== WHAT TO DO ==
The answer is a stretch of the material below, returned exactly: the line containing "set_slot e new_slot w.", the line containing "let w := set_head", and all lines between.

[[ TASK INPUT, beginning ]]

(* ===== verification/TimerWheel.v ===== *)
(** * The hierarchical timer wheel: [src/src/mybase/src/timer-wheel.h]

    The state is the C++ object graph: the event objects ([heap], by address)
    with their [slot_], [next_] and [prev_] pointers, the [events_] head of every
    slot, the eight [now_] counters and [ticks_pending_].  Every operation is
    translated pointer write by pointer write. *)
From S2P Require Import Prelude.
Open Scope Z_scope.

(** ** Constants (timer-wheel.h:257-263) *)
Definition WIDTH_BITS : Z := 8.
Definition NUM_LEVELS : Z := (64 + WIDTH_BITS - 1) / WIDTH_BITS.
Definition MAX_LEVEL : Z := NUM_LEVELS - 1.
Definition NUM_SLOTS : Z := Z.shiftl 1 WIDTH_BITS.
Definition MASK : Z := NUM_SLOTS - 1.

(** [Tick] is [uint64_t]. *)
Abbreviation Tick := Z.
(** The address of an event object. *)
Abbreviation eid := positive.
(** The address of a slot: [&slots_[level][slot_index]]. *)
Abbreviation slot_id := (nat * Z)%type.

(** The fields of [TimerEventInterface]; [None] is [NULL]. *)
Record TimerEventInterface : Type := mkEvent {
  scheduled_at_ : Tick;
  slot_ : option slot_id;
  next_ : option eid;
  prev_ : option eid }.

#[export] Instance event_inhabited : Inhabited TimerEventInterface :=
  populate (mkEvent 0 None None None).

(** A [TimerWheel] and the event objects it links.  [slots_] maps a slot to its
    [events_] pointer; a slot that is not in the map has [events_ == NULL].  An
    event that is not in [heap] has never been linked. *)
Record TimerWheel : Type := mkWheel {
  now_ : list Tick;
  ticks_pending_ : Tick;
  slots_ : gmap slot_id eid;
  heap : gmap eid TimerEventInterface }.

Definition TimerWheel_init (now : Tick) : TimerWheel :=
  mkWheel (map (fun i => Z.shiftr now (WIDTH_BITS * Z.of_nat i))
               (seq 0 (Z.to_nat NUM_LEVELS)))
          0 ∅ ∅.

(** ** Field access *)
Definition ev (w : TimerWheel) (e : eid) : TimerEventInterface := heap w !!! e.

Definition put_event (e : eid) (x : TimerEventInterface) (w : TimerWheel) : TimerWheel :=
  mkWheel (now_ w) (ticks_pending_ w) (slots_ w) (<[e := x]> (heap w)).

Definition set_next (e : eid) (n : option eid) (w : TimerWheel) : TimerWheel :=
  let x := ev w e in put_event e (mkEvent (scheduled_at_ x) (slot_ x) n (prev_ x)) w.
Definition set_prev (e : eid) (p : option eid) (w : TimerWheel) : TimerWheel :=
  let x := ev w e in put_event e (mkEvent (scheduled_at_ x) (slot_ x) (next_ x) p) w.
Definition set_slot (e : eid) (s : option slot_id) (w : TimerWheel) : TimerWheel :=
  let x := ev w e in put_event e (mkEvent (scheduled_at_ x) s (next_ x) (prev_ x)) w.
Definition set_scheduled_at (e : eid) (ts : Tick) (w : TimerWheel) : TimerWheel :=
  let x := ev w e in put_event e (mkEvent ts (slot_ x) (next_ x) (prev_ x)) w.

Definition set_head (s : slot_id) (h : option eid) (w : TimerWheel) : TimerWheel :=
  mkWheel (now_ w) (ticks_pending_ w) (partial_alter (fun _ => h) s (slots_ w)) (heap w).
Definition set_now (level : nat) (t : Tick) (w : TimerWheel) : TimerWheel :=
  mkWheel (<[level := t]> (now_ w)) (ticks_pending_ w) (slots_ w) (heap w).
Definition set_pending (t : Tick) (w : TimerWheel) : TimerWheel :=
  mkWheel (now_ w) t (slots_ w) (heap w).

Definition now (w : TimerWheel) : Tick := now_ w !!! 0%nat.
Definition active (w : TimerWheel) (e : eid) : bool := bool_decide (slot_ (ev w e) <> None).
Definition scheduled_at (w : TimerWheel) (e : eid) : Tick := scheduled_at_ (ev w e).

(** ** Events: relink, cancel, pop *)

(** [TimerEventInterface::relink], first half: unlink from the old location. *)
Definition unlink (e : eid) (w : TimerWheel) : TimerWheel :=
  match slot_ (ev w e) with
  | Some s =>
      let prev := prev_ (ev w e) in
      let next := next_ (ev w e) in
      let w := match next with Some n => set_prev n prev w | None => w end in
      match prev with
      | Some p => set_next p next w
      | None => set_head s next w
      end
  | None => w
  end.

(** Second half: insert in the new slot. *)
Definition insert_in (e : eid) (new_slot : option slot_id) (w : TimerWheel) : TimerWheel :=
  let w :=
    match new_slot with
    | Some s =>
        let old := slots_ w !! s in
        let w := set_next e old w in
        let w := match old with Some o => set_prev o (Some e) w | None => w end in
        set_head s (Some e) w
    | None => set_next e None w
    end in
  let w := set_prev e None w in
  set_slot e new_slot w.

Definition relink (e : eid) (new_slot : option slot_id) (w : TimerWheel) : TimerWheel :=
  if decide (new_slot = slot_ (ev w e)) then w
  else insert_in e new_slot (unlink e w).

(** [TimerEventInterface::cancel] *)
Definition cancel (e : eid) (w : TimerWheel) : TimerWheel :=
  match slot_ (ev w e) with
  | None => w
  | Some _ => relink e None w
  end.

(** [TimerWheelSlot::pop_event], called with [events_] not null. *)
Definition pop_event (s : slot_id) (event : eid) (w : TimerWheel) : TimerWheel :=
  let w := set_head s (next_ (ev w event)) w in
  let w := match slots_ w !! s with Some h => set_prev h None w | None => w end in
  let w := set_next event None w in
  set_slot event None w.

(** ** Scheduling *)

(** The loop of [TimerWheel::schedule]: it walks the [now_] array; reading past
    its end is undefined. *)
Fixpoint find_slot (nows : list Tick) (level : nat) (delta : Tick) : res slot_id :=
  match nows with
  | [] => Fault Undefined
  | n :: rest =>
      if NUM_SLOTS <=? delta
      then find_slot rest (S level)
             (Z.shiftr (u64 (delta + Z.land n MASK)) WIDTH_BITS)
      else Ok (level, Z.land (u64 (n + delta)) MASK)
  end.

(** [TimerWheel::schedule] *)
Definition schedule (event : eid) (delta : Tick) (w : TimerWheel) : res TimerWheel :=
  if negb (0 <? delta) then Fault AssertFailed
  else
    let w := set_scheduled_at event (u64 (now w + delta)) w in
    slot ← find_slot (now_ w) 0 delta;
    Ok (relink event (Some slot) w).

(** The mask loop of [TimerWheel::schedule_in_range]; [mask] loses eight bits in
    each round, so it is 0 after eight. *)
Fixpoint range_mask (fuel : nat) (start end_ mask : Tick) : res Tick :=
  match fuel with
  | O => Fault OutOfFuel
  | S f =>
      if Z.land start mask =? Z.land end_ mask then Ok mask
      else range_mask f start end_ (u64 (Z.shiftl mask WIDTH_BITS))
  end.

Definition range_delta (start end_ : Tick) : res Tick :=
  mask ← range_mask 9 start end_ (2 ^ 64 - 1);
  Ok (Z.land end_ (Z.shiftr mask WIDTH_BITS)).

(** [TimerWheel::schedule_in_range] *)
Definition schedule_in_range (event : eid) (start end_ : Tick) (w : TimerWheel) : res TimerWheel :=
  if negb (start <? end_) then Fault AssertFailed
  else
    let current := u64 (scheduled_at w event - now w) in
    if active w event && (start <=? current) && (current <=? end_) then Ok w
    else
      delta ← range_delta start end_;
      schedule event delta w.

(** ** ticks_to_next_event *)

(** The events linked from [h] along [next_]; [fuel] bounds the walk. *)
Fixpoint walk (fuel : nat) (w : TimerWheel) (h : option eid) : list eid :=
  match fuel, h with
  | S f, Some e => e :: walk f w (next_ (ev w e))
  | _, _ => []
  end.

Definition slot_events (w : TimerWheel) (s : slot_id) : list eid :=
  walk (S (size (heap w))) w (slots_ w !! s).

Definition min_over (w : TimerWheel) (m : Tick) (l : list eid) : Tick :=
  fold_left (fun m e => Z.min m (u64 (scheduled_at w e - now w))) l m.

[[ TASK INPUT, end ]]
[[ TASK INPUT, beginning ]]

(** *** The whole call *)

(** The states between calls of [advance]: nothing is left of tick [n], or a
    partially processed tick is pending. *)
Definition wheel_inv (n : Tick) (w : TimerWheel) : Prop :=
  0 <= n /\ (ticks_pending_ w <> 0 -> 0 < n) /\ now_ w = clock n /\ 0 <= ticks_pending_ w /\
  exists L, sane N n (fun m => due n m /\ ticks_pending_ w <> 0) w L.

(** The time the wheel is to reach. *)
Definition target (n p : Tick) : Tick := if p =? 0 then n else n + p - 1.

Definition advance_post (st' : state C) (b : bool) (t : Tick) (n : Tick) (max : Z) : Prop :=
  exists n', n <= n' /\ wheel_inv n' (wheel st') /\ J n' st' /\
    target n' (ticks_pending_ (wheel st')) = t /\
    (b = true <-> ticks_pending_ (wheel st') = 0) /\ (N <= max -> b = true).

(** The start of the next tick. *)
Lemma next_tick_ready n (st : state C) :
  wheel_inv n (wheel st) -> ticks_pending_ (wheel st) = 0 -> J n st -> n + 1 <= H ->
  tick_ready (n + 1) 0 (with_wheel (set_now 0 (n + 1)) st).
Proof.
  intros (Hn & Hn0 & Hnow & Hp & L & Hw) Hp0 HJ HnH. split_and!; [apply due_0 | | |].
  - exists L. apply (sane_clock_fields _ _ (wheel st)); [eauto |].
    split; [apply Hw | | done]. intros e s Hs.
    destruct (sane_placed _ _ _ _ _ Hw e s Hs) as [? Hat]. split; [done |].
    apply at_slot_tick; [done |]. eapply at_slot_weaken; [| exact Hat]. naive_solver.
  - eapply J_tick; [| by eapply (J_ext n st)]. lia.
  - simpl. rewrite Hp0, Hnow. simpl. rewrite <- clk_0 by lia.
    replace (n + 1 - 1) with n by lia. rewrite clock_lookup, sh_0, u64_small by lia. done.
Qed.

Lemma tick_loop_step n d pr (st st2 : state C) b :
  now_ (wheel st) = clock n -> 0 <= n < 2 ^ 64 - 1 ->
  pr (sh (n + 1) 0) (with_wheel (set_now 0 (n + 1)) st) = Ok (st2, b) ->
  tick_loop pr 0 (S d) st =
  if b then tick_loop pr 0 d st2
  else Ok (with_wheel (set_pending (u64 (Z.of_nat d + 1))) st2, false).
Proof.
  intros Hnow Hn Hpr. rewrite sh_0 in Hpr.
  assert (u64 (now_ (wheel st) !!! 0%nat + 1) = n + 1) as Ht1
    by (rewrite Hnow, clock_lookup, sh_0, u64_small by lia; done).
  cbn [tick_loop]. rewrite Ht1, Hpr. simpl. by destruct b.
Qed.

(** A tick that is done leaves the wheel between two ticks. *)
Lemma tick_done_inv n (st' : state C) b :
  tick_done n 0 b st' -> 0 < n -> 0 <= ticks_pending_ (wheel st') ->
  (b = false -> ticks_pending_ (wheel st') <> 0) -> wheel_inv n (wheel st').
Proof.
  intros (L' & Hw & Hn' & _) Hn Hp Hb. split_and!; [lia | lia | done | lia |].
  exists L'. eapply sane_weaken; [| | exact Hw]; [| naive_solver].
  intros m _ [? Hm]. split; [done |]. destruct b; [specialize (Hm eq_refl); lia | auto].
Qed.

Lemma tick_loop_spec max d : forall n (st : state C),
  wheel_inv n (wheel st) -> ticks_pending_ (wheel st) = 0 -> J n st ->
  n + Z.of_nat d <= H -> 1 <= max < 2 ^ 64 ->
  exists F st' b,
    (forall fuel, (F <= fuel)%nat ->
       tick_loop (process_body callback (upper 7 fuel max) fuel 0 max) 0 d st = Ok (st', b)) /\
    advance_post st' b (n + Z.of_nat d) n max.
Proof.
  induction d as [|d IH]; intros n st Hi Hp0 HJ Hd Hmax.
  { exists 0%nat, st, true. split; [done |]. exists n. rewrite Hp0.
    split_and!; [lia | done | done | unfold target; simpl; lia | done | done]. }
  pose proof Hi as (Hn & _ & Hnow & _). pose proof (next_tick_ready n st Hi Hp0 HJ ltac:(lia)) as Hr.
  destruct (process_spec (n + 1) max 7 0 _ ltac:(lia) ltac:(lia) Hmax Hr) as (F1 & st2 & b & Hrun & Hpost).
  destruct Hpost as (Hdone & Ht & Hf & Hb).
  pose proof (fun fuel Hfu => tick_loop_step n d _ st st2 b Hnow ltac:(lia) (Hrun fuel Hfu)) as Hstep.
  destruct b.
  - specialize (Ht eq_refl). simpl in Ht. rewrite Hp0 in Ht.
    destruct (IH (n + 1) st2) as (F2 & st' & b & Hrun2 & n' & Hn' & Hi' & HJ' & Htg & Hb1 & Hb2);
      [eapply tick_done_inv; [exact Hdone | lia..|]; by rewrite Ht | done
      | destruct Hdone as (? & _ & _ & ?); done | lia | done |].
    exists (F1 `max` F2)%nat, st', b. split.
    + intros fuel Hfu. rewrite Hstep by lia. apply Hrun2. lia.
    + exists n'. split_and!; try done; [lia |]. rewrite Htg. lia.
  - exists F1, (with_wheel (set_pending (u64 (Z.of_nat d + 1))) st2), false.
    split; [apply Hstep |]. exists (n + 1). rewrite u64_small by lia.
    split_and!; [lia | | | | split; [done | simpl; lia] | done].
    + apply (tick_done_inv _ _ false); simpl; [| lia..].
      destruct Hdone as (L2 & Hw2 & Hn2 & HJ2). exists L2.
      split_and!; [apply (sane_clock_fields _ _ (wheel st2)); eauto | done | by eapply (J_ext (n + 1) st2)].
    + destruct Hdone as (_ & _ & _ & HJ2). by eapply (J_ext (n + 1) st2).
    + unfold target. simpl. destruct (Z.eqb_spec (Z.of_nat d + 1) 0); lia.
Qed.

[[ TASK INPUT, end ]]

== OUTPUT OF THE EXERCISE ==
  set_slot e new_slot w.

Definition relink (e : eid) (new_slot : option slot_id) (w : TimerWheel) : TimerWheel :=
  if decide (new_slot = slot_ (ev w e)) then w
  else insert_in e new_slot (unlink e w).

(** [TimerEventInterface::cancel] *)
Definition cancel (e : eid) (w : TimerWheel) : TimerWheel :=
  match slot_ (ev w e) with
  | None => w
  | Some _ => relink e None w
  end.

(** [TimerWheelSlot::pop_event], called with [events_] not null. *)
Definition pop_event (s : slot_id) (event : eid) (w : TimerWheel) : TimerWheel :=
  let w := set_head s (next_ (ev w event)) w in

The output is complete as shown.